Presidente da Alcoa aguarda soluções

O presidente da Alcoa para o Brasil e a América Latina, Franklyn Feder, afirmou que, apesar de ter suspendido por enquanto os planos de cortar a produção de alumínio no país, a companhia “não pode esperar” por soluções de longo prazo para o elevado custo da energia no país.

Feder aguarda há cerca de 10 anos pela liberação de duas licenças prévias para a construção de hidrelétricas que elevariam a produção de energia da Alcoa à autossuficiência. A liberação das licenças foi um dos assuntos tratados entre Feder e a presidente Dilma Rousseff em reunião há cerca de duas semanas.

No entanto, o executivo lembrou que os projetos levam em média de cinco a sete anos para serem desenvolvidos. “A gente não aguenta esperar sete anos. Conversamos [com Dilma] sobre soluções de curto e de médio prazo”, disse.

Feder se classifica como confiante de que a presidente vai encontrar uma solução para os custos da energia, embora não tenha apontado qual seria o caminho. “Temos uma presidente determinada, que entende de energia e que vai tomar as medidas necessárias”, acredita.
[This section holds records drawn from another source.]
(** A move into the gap after [ys1] of the other elements. *)
Lemma moveAfter_becomes e ys1 ys2 :
  e ∈ xs → seq_remove e xs = ys1 ++ ys2 →
  becomes (moveAfter h (Some l) (Some e) (Some (before_gap l ys1))) (ys1 ++ e :: ys2).
Proof.
  intros Hin Heq. apply list_elem_of_split in Hin as (xs1 & xs2 & E).
  destruct ops_NoDup as [_ Hnd]. rewrite E in *.
  apply NoDup_app in Hnd as (_ & Hd & Hnd). apply NoDup_cons in Hnd as [Hn _].
  rewrite seq_remove_split in Heq by set_solver.
  destruct (moveAfter_rep h Γ l xs1 xs2 e ys1 ys2 Hr Hl Heq) as (h' & ? & ? & ? & ? & ?). by exists h'.
Qed.

Lemma moveAfter_same e u :
  client_ptr h Γ e → u ∈ dom (elems h) → e ∉ xs ∨ lst h u ≠ Some l ∨ e = u →
  becomes (moveAfter h (Some l) (Some e) (Some u)) xs.
Proof.
  intros He Hu Hc. rewrite moveAfter_noop; [apply becomes_same|apply He|done|].
  rewrite member_iff by done. done.
Qed.

Lemma before_gap_dom : before_gap l xs ∈ dom (elems h).
Proof. apply (rep_dom _ _ _ _ _ Hr Hl), before_gap_elem. Qed.

Lemma MoveToBack_becomes e :
  client_ptr h Γ e →
  becomes (MoveToBack h (Some l) (Some e)) (if decide (e ∈ xs) then seq_remove e xs ++ [e] else xs).
Proof.
  intros He. unfold MoveToBack.
  destruct (rep_ends _ _ _ _ Hr Hl) as (s & -> & _ & Hp). simpl. rewrite Hp.
  case_decide as Hin; [|apply moveAfter_same; [done|apply before_gap_dom|by left]].
  destruct (decide (before_gap l xs = e)) as [E|E].
  - replace (seq_remove e xs ++ [e]) with xs; [apply moveAfter_same; [done|apply before_gap_dom|auto]|].
    destruct ops_NoDup as [Hl' Hnd]. clear -E Hin Hl' Hnd. destruct xs as [|x ys _] using rev_ind; [set_solver|].
    unfold before_gap in E. rewrite last_last in E. subst.
    apply NoDup_app in Hnd as (_ & Hd & _). rewrite seq_remove_split by set_solver.
    by rewrite app_nil_r.
  - rewrite <- (before_gap_remove l e xs E).
    apply (moveAfter_becomes e (seq_remove e xs) []); [done|by rewrite app_nil_r].
Qed.

Lemma MoveToFront_becomes e :
  client_ptr h Γ e →
  becomes (MoveToFront h (Some l) (Some e)) (if decide (e ∈ xs) then e :: seq_remove e xs else xs).
Proof.
  intros He. unfold MoveToFront.
  destruct (rep_ends _ _ _ _ Hr Hl) as (s & -> & Hn & _). simpl. rewrite Hn.
  case_bool_decide as Hne.
  - case_decide as Hin.
    + by apply (moveAfter_becomes e [] (seq_remove e xs)).
    + apply moveAfter_same; [done| |by left]. apply (rep_dom _ _ _ _ _ Hr Hl). by left.
  - assert (e = after_gap l xs) as E by (destruct (decide (e = after_gap l xs)); congruence).
    case_decide as Hin; [|apply becomes_same].
    replace (e :: seq_remove e xs) with xs; [apply becomes_same|].
    destruct ops_NoDup as [_ Hnd]. clear -E Hin Hnd. destruct xs as [|x ys]; [set_solver|].
    simpl in E. subst. apply NoDup_cons in Hnd as [Hn _].
    pose proof (seq_remove_split x [] ys ltac:(set_solver) Hn) as E. simpl in E. by rewrite E.
Qed.

(** An element of the list, as a location. *)
Lemma location_in loc :
  loc ∈ xs → ∃ lo xs1 xs2, deref h (Some loc) = Some lo ∧ list_of lo = Some l
    ∧ xs = xs1 ++ loc :: xs2 ∧ loc ∉ xs1 ∧ loc ∉ xs2 ∧ prev lo = Some (before_gap l xs1).
Proof.
  intros Hin. assert (loc ∈ l :: xs) as Hin' by by right.
  destruct (deref_views _ _ _ _ _ _ _ loc (views_refl h) (rep_dom _ _ _ _ _ Hr Hl Hin'))
    as (lo & Hlo & _ & Hp & Hls & _).
  destruct (rep_ring _ _ Hr l _ Hl) as (_ & _ & Hlst & _).
  apply list_elem_of_split in Hin as (xs1 & xs2 & E). exists lo, xs1, xs2.
  destruct ops_NoDup as [_ Hnd]. pose proof Hl as Hl'. rewrite E in Hnd, Hl'.
  apply NoDup_app in Hnd as (_ & Hd & Hnd). apply NoDup_cons in Hnd as [Hn _].
  destruct (rep_pred h Γ l xs1 loc xs2 Hr Hl') as [Hp' _].
  split_and!; [done|rewrite Hls; by apply Hlst|done|set_solver|done|by rewrite Hp].
Qed.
Ele participou do fórum de Criatividade para Inovação, promovido pela Confederação Internacional de Comércio (ICC, na sigla em inglês), como parte dos eventos da Rio+20.

O presidente da Alcoa acredita que Dilma vai fazer pelo preço da energia o mesmo esforço que tem feito pela redução da taxa de juros. As usinas hidrelétricas cujas licenças ambientais são aguardadas são Pai Querê, no Rio Grande do Sul, e de Santa Isabel, no rio Araguaia, na divisa entre Tocantins e Pará.